Thursday, June 4, 2015

Squirrels, Pebbles on Tombstones, and Massive Notes for Stories

 As you recall the matter from conversations long past, one of your oldest and closest friends was born into a Church of England family who did not spend much time among the Sunday communicants or, for that matter, the communicants of any day.  

If anything at all, your pal had an affinity for the culture into which you were born, seemed drawn to many from that culture, but in the overall arc of his life seemed to get on with those from all cultures.  You know for certain his sponsor in AA was a Navajo whom he suspected of certain shamanic leanings.

One tradition from your culture, among others, is to place a small pebble at the burial site of a departed friend or relative.  You do not know if your friend was buried or interred at all, rather than being cremated, ashes strewn or otherwise kept.  In the spirit of leaving a pebble on the closest analogy for a tombstone as you could find, you stopped by his Facebook page today, the day of his birth, to leave a pebble.  

"Old pal,"  you said.  No surprise to see dozens of individuals, stopping by to leave their pebbles, some a good deal more overt in sentimentality and a good deal longer in terms of expression.  Your friend had that effect on people.  

One such person, a former student of his, told you, when she came to study where you taught, how he'd had an indelible effect on her life, her career choice, and the discovery of her writing voice.  Yet another student of his, sent to study with you, said more or less the same thing.

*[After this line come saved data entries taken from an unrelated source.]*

(** One event at an open menu: it is ignored, or it closes the menu. *)
Lemma menu_event_step (choice_type : MenuChoices)
    (ng ng_choice defaults : newgame_def) (ev : ui_event) :
  let m := mk_menu ng ng_choice false false false in
  let m' := match ev with
            | EvKey keyn => on_event choice_type keyn m
            | EvActivate id => menu_item_activated choice_type defaults id m
            | EvOther => m
            end in
  m' = m
  \/ (done m' = true
      /\ (end_game m' = true \/ cancel m' = true
          \/ menu_exit choice_type ng ng_choice defaults
               (m_ng m') (m_ng_choice m'))).
Proof.
  cbv zeta. destruct ev as [keyn|id|]; [| |left; reflexivity].
  - unfold on_event. cbn [m_ng m_ng_choice done end_game cancel].
    destruct (keyn =? CK_ENTER)%Z; [left; reflexivity|].
    destruct (_ || _); [right; cbn; auto|].
    destruct (_ || _); [right; cbn; auto|].
    destruct (keyn =? CK_BKSP)%Z; [|left; reflexivity].
    right. cbn [m_ng m_ng_choice done end_game cancel].
    split; [reflexivity|]. right; right. unfold menu_exit.
    right; right; right. split; [reflexivity|].
    destruct choice_type; eexists; split; try reflexivity; auto.
  - unfold menu_item_activated. cbn [m_ng m_ng_choice done end_game cancel].
    destruct (id =? M_VIABLE_CHAR)%Z.
    { right. cbn. split; [reflexivity|]. right; right. left.
      exists true. reflexivity. }
    destruct (id =? M_RANDOM_CHAR)%Z.
    { right. cbn. split; [reflexivity|]. right; right. left.
      exists false. reflexivity. }
    destruct (id =? M_DEFAULT_CHOICE)%Z.
    { destruct (_char_defined defaults) eqn:Hd; [|left; reflexivity].
      right. cbn. split; [reflexivity|]. right; right. right; left.
      split; [exact Hd|reflexivity]. }
    destruct (id =? M_ABORT)%Z.
    { right. cbn. split; [reflexivity|]. right; right. right; right; left.
      split; reflexivity. }
    destruct (id =? M_HELP)%Z; [left; reflexivity|].
    destruct (id =? M_APTITUDES)%Z; [left; reflexivity|].
    destruct (id =? M_VIABLE)%Z.
    { right. cbn [done m_ng m_ng_choice]. split; [reflexivity|].
      right; right. right; right; right. split; [reflexivity|].
      destruct choice_type; eexists; split; try reflexivity; auto. }
    destruct (id =? M_RANDOM)%Z.
    { right. cbn [done m_ng m_ng_choice]. split; [reflexivity|].
      right; right. right; right; right. split; [reflexivity|].
      destruct choice_type; eexists; split; try reflexivity; auto. }
    destruct choice_type.
    + destruct (job_eqb (job ng) JOB_UNKNOWN) eqn:Hj; cbn [orb].
      * right. cbn [done m_ng m_ng_choice]. split; [reflexivity|].
        right; right. right; right; right. split; [reflexivity|].
        eexists; split; [reflexivity|]. apply job_eqb_eq in Hj. auto.
      * destruct (cc_eqb _ CC_BANNED) eqn:Hb; cbn [negb];
          [left; reflexivity|].
        right. cbn [done m_ng m_ng_choice]. split; [reflexivity|].
        right; right. right; right; right. split; [reflexivity|].
        eexists; split; [reflexivity|]. apply cc_eqb_neq in Hb. auto 6.
    + destruct (species_eqb (species ng) SP_UNKNOWN) eqn:Hs; cbn [orb].
      * right. cbn [done m_ng m_ng_choice]. split; [reflexivity|].
        right; right. right; right; right. split; [reflexivity|].
        eexists; split; [reflexivity|]. apply species_eqb_eq in Hs. auto.
      * destruct (cc_eqb _ CC_BANNED) eqn:Hb; cbn [negb];
          [left; reflexivity|].
        right. cbn [done m_ng m_ng_choice]. split; [reflexivity|].
        right; right. right; right; right. split; [reflexivity|].
        eexists; split; [reflexivity|]. apply cc_eqb_neq in Hb. auto 6.
Qed.

Lemma newgame_ui_loop_exits (fuel : nat) (choice_type : MenuChoices)
    (ng ng_choice defaults : newgame_def) :
  forall (w : world) (m' : UINewGameMenu) (w' : world),
  run (newgame_ui_loop fuel choice_type defaults
         (mk_menu ng ng_choice false false false)) w = (Returned m', w') ->
  end_game m' = true \/ cancel m' = true
  \/ menu_exit choice_type ng ng_choice defaults (m_ng m') (m_ng_choice m').
Proof.
  induction fuel as [|n IH]; intros w m' w' H;
    cbn [newgame_ui_loop done] in H; [discriminate|].
  unfold pump_events in H. cbn [bind run] in H.
  destruct (menu_event_step choice_type ng ng_choice defaults (next_event w))
    as [E|[Hd Hex]]; cbv zeta in *.
  - rewrite E in H. now apply IH in H.
  - destruct n; cbn [newgame_ui_loop] in H; rewrite Hd in H;
      rewrite run_ret in H; injection H as <- _; exact Hex.
Qed.

(** X6. What the species/background menu can return.  Whenever
    [_prompt_choice] returns, one of four things has happened: the
    character was marked fully random (ng cleared, request set to
    RANDOM/RANDOM or VIABLE/VIABLE with fully_random); the defined defaults
    were taken (ng cleared, request replaced by defaults but for name and
    type); both fields of ng and of the request were reset to unknown; or
    ng is untouched and only the menu's own field of the request changed,
    to a placeholder, to unknown, or to a selection that is not banned
    against the other field when ng holds it.  A banned entry is never
    stored. *)
Theorem prompt_choice_exits (fuel : nat) (choice_type : MenuChoices)
    (ng ng_choice defaults : newgame_def) (w : world)
    (ng' ng_choice' : newgame_def) (w' : world) :
  run (_prompt_choice fuel choice_type ng ng_choice defaults) w
  = (Returned (ng', ng_choice'), w') ->
  menu_exit choice_type ng ng_choice defaults ng' ng_choice'.
Proof.
  intro H. unfold _prompt_choice in H.
  apply run_bind_inv in H. destruct H as (m & w1 & Hm & H).
  apply newgame_ui_loop_exits in Hm.
  destruct (end_game m); [discriminate|].
  apply run_bind_inv in H. destruct H as (stop & w2 & Hs & H).
  destruct stop; [discriminate|].
  rewrite run_ret in H. injection H as <- <- _.
  destruct (cancel m).
  - rewrite run_ret in Hs. discriminate.
  - destruct Hm as [Hm|[Hm|Hm]]; [discriminate|discriminate|exact Hm].
Qed.

End MenuExits.


Section WeaponCandidates.
Context {EN : Enums} {RU : Rules} {PL : Platform}.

While he was on his deathbed, you promised him to finish a project you'd begun together, developing on his visits to you or your to him.  The work began as casual conversation over a favored meal, pasta with clams.  He dropped his fork, clutched your arm.  "Wait.  What did you just say?"

You said you wondered if there were such a thing as a dramatic genome.

"That's it,"  he said.  "That's our book.  Of course there's a dramatic genome.  Of course that's the title.  Of course we're going to identify it, then show those willing to take the trip how to locate and use it."

This first day after you have come upon a three-week stretch with no classes, you turn to the task of getting your notes in order, compressing and filing separate ideas and concepts in convenient storage for a less scattered access.  Among other things today, you turned to the Dramatic Genome notes in order to hear your friend's voice, spend a few moments of reminiscence with his towering and probing intelligence.

On a scale of one-to-ten with one being lowest, you'd rank yourself at most a 2.5 towards being a hypochondriac, and even that ranking an exaggeration of intensity.  Nevertheless, these past few years, when some symptom comes your way, carrying a warning that it will be visiting a few days rather than a simple early-to-bed and sleeping in the next day, you greet it with the warning that you have no time for it to be serious, much less fatal.  Too much to get done.

Your hope for such matters is the hope of always more to get done than you can possibly manage. Thus yesterday's mild wooziness that came about between about twelve thirty and four were greeted with the offer on your part to take a nap and a quick shower before your five o'clock class, but no more.  "Do not even think," you warned, "of cutting into the three-week gap between classes."

The strategy worked.  At about six o'clock last night, you were aware of interacting with students well past the assigned time for them to begin reading their work, no slight residue of the wooziness to be felt.  Earlier in the week, an acquaintance had retired from a reported wooziness that sounded similar.  Tomorrow, you'll compare symptoms before returning home from Friday coffee to continue transcribing notes, alert to where your enthusiasm takes you.

From this great friend of yours, you got the habit of storing notes the way the squirrels where you used to live stored away the peanuts you bought for them at the pet supply shop.  At first, the feeding of the squirrels was a simple, straightforward delight.  You were sharing with a delightful tribe of your neighbors, often taking morning or afternoon coffee near the trees where they lived, watching, enjoying their ventures at life.  Then the pleasure of feeding them increased as you realized your landlord's mean-spirited attitudes toward them and his imagined litany of the consequences of feeding them.

Tomorrow, after coffee, your plan is to stop at the pet supply for some bird seed and peanuts, then sit in the patio, transcribing notes.  There are ideas to visit, half-formed characters, concepts for stories, new blends of coffee to brew up.  What better atmosphere than your own patio, among the chatter of birds, squirrels, and ideas?